Ayer te vi. Estabais lejos, a más de cien metros de nuestras alambradas y, sin embargo, tu figura delgada y elegante destacaba entre todas las prisioneras. Ni siquiera tu cráneo rapado te ha hecho perder la enorme dignidad que transmite tu paso firme y elástico, tu rostro alzado al viento, el movimiento armónico de tus brazos al andar.
Y pensar que ni siquiera me conoces, que no eres consciente de que en este campo diabólico hay un hombre que sueña contigo y se interesa constantemente por tu suerte. Desde que bajamos del vagón solo te he visto, o mejor adivinado en la lejanía, cinco veces. Y ayer te vi de nuevo; marchabas en la segunda fila de la formación, camino del trabajo agotador, flotando por encima de la crueldad de nuestros verdugos, despertando ese respeto que nace a tu alrededor y que hace que ni siquiera los capos y las matronas se atrevan a levantarte la voz. Te vi y mi corazón se agitó. ¡Aún estás viva!

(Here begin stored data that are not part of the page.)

(* ===== verification/Inflight.v ===== *)
(** * Free space held by placements in flight ([engine/inflight.rs])

    A placement writes into free ranges before the command that installs its data
    commits.  Placements draw from one view, the applied free list without the
    ranges that placements hold; the view may be a second old. *)

From S2P Require Import Prelude MetaError FreeList NativeError.

Module Inflight.
Import NativeError.
Import FreeList (FreeList, FreeRange, mkFreeRange, fr_node_id, fr_device_index, fr_offset, fr_len, is_free, in_range, wf, range_ok, covers).

Open Scope N_scope.

(** Instants and durations are in milliseconds. *)
Definition REFRESH : N := 1000.
Definition QUARANTINE : N := 300000.

Record State := mkState {
  view : option (FreeList * N);
  held : gmap N (list FreeRange);
  quarantine : list (N * FreeRange);
  next : N;
}.
#[export] Instance eta_State : Eta State := λ s, mkState (view s) (held s) (quarantine s) (next s).

Definition initial : State := mkState None ∅ [] 0.

(** ** Operations *)

(** [NativeEngine::lease]: a token. *)
Definition lease (s : State) : State * N :=
  let token := next s + 1 in (s <| next := token |> <| held ::= <[token := []]> |>, token).

(** [view.reserve(..)]; the result is not looked at. *)
Definition without (v : FreeList) (r : FreeRange) : FreeList :=
  fst (FreeList.reserve v (fr_node_id r) (fr_device_index r) (fr_offset r) (fr_len r)).

(** Every range that is held or quarantined. *)
Definition ranges (s : State) : list FreeRange := concat (bt_values (held s)) ++ (quarantine s).*2.

(** The view is rebuilt from the applied free list [fl] when it is too old at [t]. *)
Definition refresh (fl : FreeList) (t now : N) (s : State) : State :=
  if match view s with None => true | Some (_, at_) => REFRESH <=? t - at_ end
  then
    let s := s <| quarantine ::= List.filter (λ x : N * FreeRange, now <? x.1) |> in
    s <| view := Some (foldl without fl (ranges s), now) |>
  else s.

(** [Lease::take]. *)
Definition take (fl : FreeList) (t now : N) (token : N) (node_id : string) (device_index len : N) (s : State) : State * option N :=
  let s := refresh fl t now s in
  match view s with
  | None => (s, None)
  | Some (v, at_) =>
      match FreeList.find v node_id device_index len with
      | None => (s, None)
      | Some off =>
          let r := mkFreeRange node_id device_index off len in
          (s <| view := Some (without v r, at_) |>
             <| held ::= <[token := default [] (held s !! token) ++ [r]]> |>, Some off)
      end
  end.

(** The errors after which a commit may still apply. *)
Definition unknown (e : NativeError) : bool :=
  match e with
  | Raft Timeout | Raft LeadershipLost | Raft Shutdown | Raft RaftIo | Raft RaftWal => true
  | _ => false
  end.

(** [Lease::settle]. *)
Definition settle (now : N) (token : N) (e : NativeError) (s : State) : State :=
  if negb (unknown e) then s
  else
    let l := default [] (held s !! token) in
    s <| held ::= <[token := []]> |> <| quarantine ::= λ q, q ++ ((λ r, (now + QUARANTINE, r)) <$> l) |>.

(** [Drop for Lease]. *)
Definition release (token : N) (s : State) : State :=
  let s := s <| held ::= delete token |> in
  if bool_decide (held s = ∅) && bool_decide (length (quarantine s) = 0%nat) then s <| view := None |> else s.

(** ** The view *)

Definition disjoint (r s : FreeRange) : Prop := ∀ n d b, covers r n d b → ¬ covers s n d b.
#[export] Instance disjoint_sym : Symmetric disjoint.
Proof. intros r s H n d b Hs Hr. by eapply H. Qed.

Definition claimed (l : list FreeRange) (n : string) (d b : N) : Prop := ∃ r, r ∈ l ∧ covers r n d b.

(** All bytes of the range are free, or none. *)
Definition solid (fl : FreeList) (r : FreeRange) : Prop :=
  (∀ n d b, covers r n d b → is_free fl n d b) ∨ (∀ n d b, covers r n d b → ¬ is_free fl n d b).

(** The view has only free bytes that no placement holds, and no byte is held twice. *)
Record consistent (fl : FreeList) (s : State) : Prop := {
  cs_wf : wf fl;
  cs_view v t : view s = Some (v, t) → wf v ∧ ∀ n d b, is_free v n d b → is_free fl n d b ∧ ¬ claimed (ranges s) n d b;
  cs_ok : Forall range_ok (ranges s);
  cs_solid : ∀ r, r ∈ ranges s → solid fl r;
  cs_apart : pairwise disjoint (ranges s);
  cs_next : ∀ k, is_Some (held s !! k) → k <= next s;
}.

Lemma without_spec v r :
  wf v → range_ok r → solid v r →
  wf (without v r) ∧ ∀ n d b, is_free (without v r) n d b ↔ is_free v n d b ∧ ¬ covers r n d b.
Proof.
  intros Hwf Hok Hs. destruct Hok as [Hpos Hu]. unfold without.
  pose proof (FreeList.reserve_effect v (fr_node_id r) (fr_device_index r) (fr_offset r) (fr_len r) Hwf Hpos Hu) as He.
  destruct (FreeList.reserve _ _ _ _ _) as [v' ok]. destruct He as (Hwf' & Hiff & Hno & Hyes). simpl. split; [done|].
  assert (∀ n d b, in_range (fr_node_id r) (fr_device_index r) (fr_offset r) (fr_len r) n d b ↔ covers r n d b) as Hc.
  { intros n d b. unfold in_range, covers. naive_solver lia. }
  destruct Hs as [Hs|Hs].
  - assert (ok = true) as -> by (apply Hiff; intros b Hb; apply Hs, Hc; done). intros n d b. by rewrite (Hyes eq_refl), Hc.
  - destruct ok.
    + exfalso. apply (Hs (fr_node_id r) (fr_device_index r) (fr_offset r)); [unfold covers; split_and!; done || lia|]. apply Hiff; [done|lia].
    + rewrite (Hno eq_refl). intros n d b. split; [|tauto]. intros Hf. split; [done|]. intros Hcv. by eapply Hs.
Qed.

Lemma without_all l fl :
  wf fl → Forall range_ok l → (∀ r, r ∈ l → solid fl r) → pairwise disjoint l →
  wf (foldl without fl l) ∧ ∀ n d b, is_free (foldl without fl l) n d b ↔ is_free fl n d b ∧ ¬ claimed l n d b.
Proof.
  revert fl. induction l as [|r l IH]; intros fl Hwf Hok Hs Hp; simpl.
  { split; [done|]. unfold claimed. set_solver. }
  apply Forall_cons in Hok as [Hr Hok]. destruct Hp as [Hd Hp].
  destruct (without_spec fl r) as [Hwf' Hf]; [done|done|apply Hs; by left|]. destruct (IH (without fl r)) as [Hw Hf']; [done|done| |done|].
  - intros x Hx. destruct (Hs x) as [Ha|Ha]; [by right|left|right]; intros n d b Hc.
    + apply Hf. split; [by apply Ha|]. intros Hcr. by eapply (Hd x).
    + intros [Hfr _]%Hf. by eapply Ha.
  - split; [done|]. intros n d b. rewrite Hf', Hf. unfold claimed. setoid_rewrite elem_of_cons. naive_solver.
Qed.

Lemma values_insert (m : gmap N (list FreeRange)) k l :
  concat (bt_values (<[k := l]> m)) ≡ₚ l ++ concat (bt_values (delete k m)).
Proof.
  unfold bt_values. rewrite !bt_entries_perm, <- insert_delete_eq. rewrite map_to_list_insert by apply lookup_delete_eq. done.
Qed.
Lemma values_split (m : gmap N (list FreeRange)) k :
  concat (bt_values m) ≡ₚ default [] (m !! k) ++ concat (bt_values (delete k m)).
Proof.
  destruct (m !! k) as [l|] eqn:E; simpl; [|by rewrite delete_id].
  rewrite <- (insert_id m k l) at 1 by done. apply values_insert.
Qed.

(** ** What the operations keep *)

Lemma claimed_perm l l' n d b : l ≡ₚ l' → claimed l n d b ↔ claimed l' n d b.
Proof. intros Hp. unfold claimed. by setoid_rewrite Hp. Qed.

(** Fewer ranges, the same view. *)
Lemma consistent_fewer fl s s' :
  consistent fl s → (∃ l, ranges s ≡ₚ ranges s' ++ l) → view s' = view s ∨ view s' = None →
  (∀ k, is_Some (held s' !! k) → k <= next s') → consistent fl s'.
Proof.
  intros [Hwf Hv Hok Hs Hp Hn] [l Hl] Hview Hn'. assert (∀ r, r ∈ ranges s' → r ∈ ranges s) as Hin by (intros r; rewrite Hl; set_solver).
  split; try done.
  - intros v t E. destruct Hview as [E'|E']; rewrite E' in E; [|done]. destruct (Hv v t E) as [Hw Hf]. split; [done|].
    intros n d b Hb. destruct (Hf n d b Hb) as [? Hc]. split; [done|]. intros (r & Hr & Hcv). apply Hc. exists r. auto.
  - rewrite Hl in Hok. by apply Forall_app in Hok as [? _].
  - intros r Hr. by apply Hs, Hin.
  - apply (pairwise_perm _ _ _ Hl), pairwise_app in Hp as [? _]. done.
Qed.

Lemma lease_consistent fl s : consistent fl s → consistent fl (lease s).1 ∧ held s !! (lease s).2 = None.
Proof.
  intros Hc. pose proof (cs_next _ _ Hc) as Hn. assert (held s !! (next s + 1) = None) as Hnone.
  { destruct (held s !! (next s + 1)) eqn:E; [|done]. specialize (Hn _ (mk_is_Some _ _ E)). lia. }
  split; [|done]. eapply consistent_fewer; [exact Hc| |by left|].
  - exists []. rewrite app_nil_r. unfold ranges. simpl. by rewrite values_insert, delete_id.
  - simpl. intros k [x [[<- _]|[_ Hk]]%lookup_insert_Some]; [lia|]. specialize (Hn k (mk_is_Some _ _ Hk)). lia.
Qed.

Lemma refresh_consistent fl t now s : consistent fl s → consistent fl (refresh fl t now s) ∧ is_Some (view (refresh fl t now s)) ∧
  held (refresh fl t now s) = held s ∧ ∃ l, ranges s ≡ₚ ranges (refresh fl t now s) ++ l.
Proof.
  intros Hc. unfold refresh. destruct (match view s with None => true | _ => _ end) eqn:E.
  - set (s1 := s <| quarantine ::= List.filter (λ x : N * FreeRange, now <? x.1) |>).
    assert (∃ l, ranges s ≡ₚ ranges s1 ++ l) as Hl.
    { exists ((List.filter (λ x : N * FreeRange, negb (now <? x.1)) (quarantine s)).*2). unfold ranges. simpl. rewrite <- app_assoc. f_equiv.
      rewrite <- fmap_app. f_equiv. clear. induction (quarantine s) as [|x q IH]; [done|]. simpl. destruct (now <? x.1); simpl; rewrite IH at 1; [done|].
      apply Permutation_middle. }
    assert (consistent fl (s1 <| view := None |>)) as Hc1 by (eapply consistent_fewer; [exact Hc|exact Hl|by right|apply Hc]).
    split_and!; [|done|done|exact Hl]. destruct Hc1 as [Hwf _ Hok Hs Hp Hn]. destruct (without_all (ranges s1) fl) as [Hw Hf]; [done..|].
    split; try done. intros v t' [= <- <-]. split; [done|]. intros n d b Hb. by apply Hf.
  - destruct (view s) as [[v at_]|]; [|done]. split_and!; [done|done|done|]. exists []. by rewrite app_nil_r.
Qed.

(** What is taken is free, and nobody else holds it. *)
Lemma take_consistent fl t now token nd dv len s s' r :
  consistent fl s → is_Some (held s !! token) → take fl t now token nd dv len s = (s', r) →
  consistent fl s' ∧ (∀ k, is_Some (held s' !! k) ↔ is_Some (held s !! k)) ∧
  match r with
  | Some off =>
      0 < len ∧ off + len < u64_size ∧ (∀ b, off <= b < off + len → is_free fl nd dv b ∧ ¬ claimed (concat (bt_values (held s))) nd dv b) ∧
      held s' = <[token := default [] (held s !! token) ++ [mkFreeRange nd dv off len]]> (held s)
  | None => held s' = held s
  end.
Proof.
  intros Hc Htok E. unfold take in E. destruct (refresh_consistent fl t now s Hc) as (Hc1 & Hview & Hheld & _). set (s1 := refresh fl t now s) in *.
  destruct Hview as [[v at_] Hv]. rewrite Hv in E. destruct Hc1 as [Hwf Hvw Hok Hs Hp Hn]. destruct (Hvw v at_ Hv) as [Hwv Hfv].
  pose proof (FreeList.find_effect v nd dv len Hwv) as Hfind. destruct (FreeList.find v nd dv len) as [off|].
  2:{ injection E as <- <-. rewrite Hheld. by split. }
  injection E as <- <-. destruct Hfind as (Hpos & Hu & Hfree & _). set (r := mkFreeRange nd dv off len).
  assert (∀ n d b, covers r n d b → n = nd ∧ d = dv ∧ off <= b < off + len) as Hcov by (unfold covers; simpl; naive_solver).
  assert (range_ok r) as Hrok by done.
  assert (∀ n d b, covers r n d b → is_free fl n d b ∧ ¬ claimed (ranges s1) n d b) as Hrf by (intros n d b (-> & -> & Hb)%Hcov; by apply Hfv, Hfree).
  assert (ranges (s1 <| view := Some (without v r, at_) |> <| held ::= <[token := default [] (held s1 !! token) ++ [r]]> |>) ≡ₚ r :: ranges s1) as Hperm.
  { unfold ranges. simpl. rewrite values_insert, (values_split (held s1) token) at 1. rewrite <- !app_assoc. simpl. by rewrite <- Permutation_middle. }
  assert (solid v r) as Hsol by (left; intros n d b (-> & -> & Hb)%Hcov; by apply Hfree).
  destruct (without_spec v r Hwv Hrok Hsol) as [Hww Hwf'].
  split_and!.
  - split; try done; rewrite ?Hperm.
    + intros v' t' [= <- <-]. split; [done|]. intros n d b [Hb Hnc]%Hwf'. destruct (Hfv n d b Hb) as [? Hcl]. split; [done|].
      rewrite (claimed_perm _ _ _ _ _ Hperm). unfold claimed. setoid_rewrite elem_of_cons. unfold claimed in Hcl. naive_solver.
    + by apply Forall_cons.
    + intros x. rewrite Hperm. intros [->|Hx]%elem_of_cons; [left; intros n d b Hb; by apply Hrf|by apply Hs].
    + eapply pairwise_perm; [apply _|symmetry; exact Hperm|]. split; [|done]. intros y Hy n d b Hb Hcy. apply (Hrf n d b Hb). exists y. done.
    + simpl. intros k [x [[<- _]|[_ Hk]]%lookup_insert_Some]; [|by apply (Hn k), (mk_is_Some _ _ Hk)]. apply Hn. by rewrite Hheld.
  - simpl. intros k. rewrite Hheld. destruct (decide (token = k)) as [<-|]; [rewrite lookup_insert_eq|by rewrite lookup_insert_ne]. naive_solver.
  - done.
  - done.
  - intros b Hb. destruct (Hrf nd dv b) as [Hfr Hcl]; [unfold covers; simpl; split_and!; done || lia|]. split; [done|]. intros (x & Hx & Hcx). apply Hcl.
    exists x. split; [|done]. unfold ranges. rewrite Hheld. by apply elem_of_app; left.
  - simpl. by rewrite Hheld.
Qed.

(** Only the range taken is new. *)
Lemma take_ranges fl t now token nd dv len s s' r :
  take fl t now token nd dv len s = (s', r) → ∀ fr, fr ∈ ranges s' → fr ∈ ranges s ∨ ∃ off, r = Some off ∧ fr = mkFreeRange nd dv off len.
Proof.
  intros E fr. assert (∀ x, x ∈ ranges (refresh fl t now s) → x ∈ ranges s) as Hr.
  { intros x. unfold refresh. case_match; [|done]. unfold ranges. simpl. rewrite !elem_of_app. intros [?|Hx]; [by left|right].
    apply list_elem_of_fmap in Hx as (y & -> & [Hy _]%list_elem_of_In%filter_In). apply list_elem_of_fmap. exists y. split; [done|]. by apply list_elem_of_In. }
  unfold take in E. destruct (view _) as [[v at_]|]; [|injection E as <- <-; auto]. destruct (FreeList.find v nd dv len) as [off|]; injection E as <- <-; [|auto].
  unfold ranges at 1. simpl. rewrite elem_of_app, values_insert, !elem_of_app, list_elem_of_singleton. intros [[[Hx| ->]|Hx]|Hx]; [left; apply Hr|by eauto|left; apply Hr..]; unfold ranges.
  - apply elem_of_app. left. rewrite (values_split _ token). apply elem_of_app. by left.
  - apply elem_of_app. left. rewrite (values_split _ token). apply elem_of_app. by right.
  - apply elem_of_app. by right.
Qed.

Lemma settle_consistent fl now token e s : consistent fl s → is_Some (held s !! token) → consistent fl (settle now token e s).
Proof.
  intros Hc Htok. unfold settle. destruct (unknown e); simpl; [|done]. eapply consistent_fewer; [exact Hc| |by left|].
  - exists []. rewrite app_nil_r. unfold ranges. simpl. rewrite values_insert, (values_split (held s) token), fmap_app, <- list_fmap_compose.
    simpl.
    replace (((λ x : N * FreeRange, x.2) ∘ (λ r : FreeRange, (now + QUARANTINE, r))) <$> default [] (held s !! token)) with (default [] (held s !! token)) by (symmetry; apply list_fmap_id).
    rewrite <- !app_assoc, (Permutation_app_comm (default [] _)). by rewrite <- !app_assoc.
  - simpl. intros k [x [[<- _]|[_ Hk]]%lookup_insert_Some]; apply (cs_next _ _ Hc); [done|by eexists].
Qed.

Lemma release_consistent fl token s : consistent fl s → consistent fl (release token s).
Proof.
  intros Hc. assert (consistent fl (s <| held ::= delete token |>)) as Hc1.
  { eapply consistent_fewer; [exact Hc| |by left|].
    - exists (default [] (held s !! token)). unfold ranges. simpl. rewrite (values_split (held s) token), <- !app_assoc.
      rewrite (Permutation_app_comm (default [] _)). by rewrite <- !app_assoc.
    - simpl. intros k [x [_ Hk]%lookup_delete_Some]. apply (cs_next _ _ Hc). by eexists. }
  unfold release. destruct (_ && _); [|done]. eapply consistent_fewer; [exact Hc1| |by right|apply Hc1]. exists []. by rewrite app_nil_r.
Qed.

(** The applied free list changes: what the view offers stays free, and held ranges solid. *)
Lemma applied_consistent fl fl' s :
  consistent fl s → wf fl' →
  (∀ n d b, is_free fl n d b → ¬ claimed (ranges s) n d b → is_free fl' n d b) → (∀ r, r ∈ ranges s → solid fl' r) →
  consistent fl' s.
Proof.
  intros [Hwf Hv Hok Hs Hp Hn] Hwf' Hf Hs'. split; try done. intros v t E. destruct (Hv v t E) as [Hw Hview]. split; [done|].
  intros n d b Hb. destruct (Hview n d b Hb) as [Hfr Hc]. auto.
Qed.

End Inflight.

Recuerdo nuestro viaje interminable en el vagón de ganado atestado de sufrimiento. Los lamentos, los estertores, eran constantes bajo aquel olor repugnante. Y sin embargo, tú permanecías en el rincón con la cabeza alta y tu sedosa cabellera agitándose al viento que entraba por el ventanuco enrejado. Fue entonces cuando me enamoré de ti y me inventé tu nombre… Te llamé Esperanza y creo que así te llamas, o deberías llamarte.
Dos días estuvimos cruzando nuestras miradas desde las esquinas opuestas del vagón repleto de gente humillada y moribunda. Nunca cambiamos una sola palabra y, sin embargo, conozco tu voz, o me la he inventado también; porque no podría ser otra.
Cuando llegamos, aquel doctor de dientes separados y mirada torva ordenó que nos dividiésemos en dos grupos, uno de hombres y otro de mujeres. Después nos fue escrutando uno a uno, hasta acabar separando de las personas de apariencia sana otra patética formación, la más numerosa, de niños, ancianos, embarazadas y enfermos a los que el médico declaró en voz alta que no eran aptos para el trabajo. Se los llevaron a darles una ducha y nunca más los volvimos a ver. Se dice que los condujeron directamente a las cámaras de gas, donde los asfixiaron sin clemencia. Y nuestras dos agrupaciones de personas aptas fueron conducidas a distintos campos, separados por unos cientos de metros. Nos cortaron el pelo, nos vistieron a rayas y desde el primer día nos hicieron trabajar hasta la extenuación, sin apenas nada que comer.
Si me vieras no me reconocerías… Bueno, la realidad es que nunca me has conocido. Soy un esqueleto al que le faltan varios dientes, y dos cicatrices horrorosas cruzan mi rostro. He recibido crueles castigos y palizas de los capos, pero he sobrevivido, y he sobrevivido por ti; porque espero que todo esto termine cuando unos tanques rusos o americanos crucen esa odiosa puerta, en cuyo dintel hay un letrero que dice que el trabajo nos hará libres. En estas noches de otoño, más allá de las llanuras lejanas, se oyen remotos estampidos; vienen del Este y son el eco de las cada vez más próximas batallas que acabarán dándonos la libertad. Por eso tienes que sobrevivir, por eso yo sobrevivo para verte libre y poder expresarte mi amor. En mi barracón soy el único superviviente de los que llegaron conmigo, y a ti debe ocurrirte lo mismo, ¿verdad? Sigues siendo una dama elegante y hermosa dentro de tu uniforme andrajoso. Porque eres un ser excepcional, de esos que irradian dignidad y mueven al respeto.
Mi querida Esperanza, mi amor de estos meses espantosos. Ya es otoño en Auschwitz y aún estamos vivos. Este invierno seremos liberados, ya lo verás.
Ayer te vi marchando con tus compañeras. Sobresalías sobre todas ellas, tan encorvadas y vencidas, con la cadencia elegante de tus pasos indomables, con ese rostro que adiviné sereno bajo el cráneo rapado y quizá tan sarnoso como el mío…
Vivo por ti, sobrevivo para ti, mi amor del verano.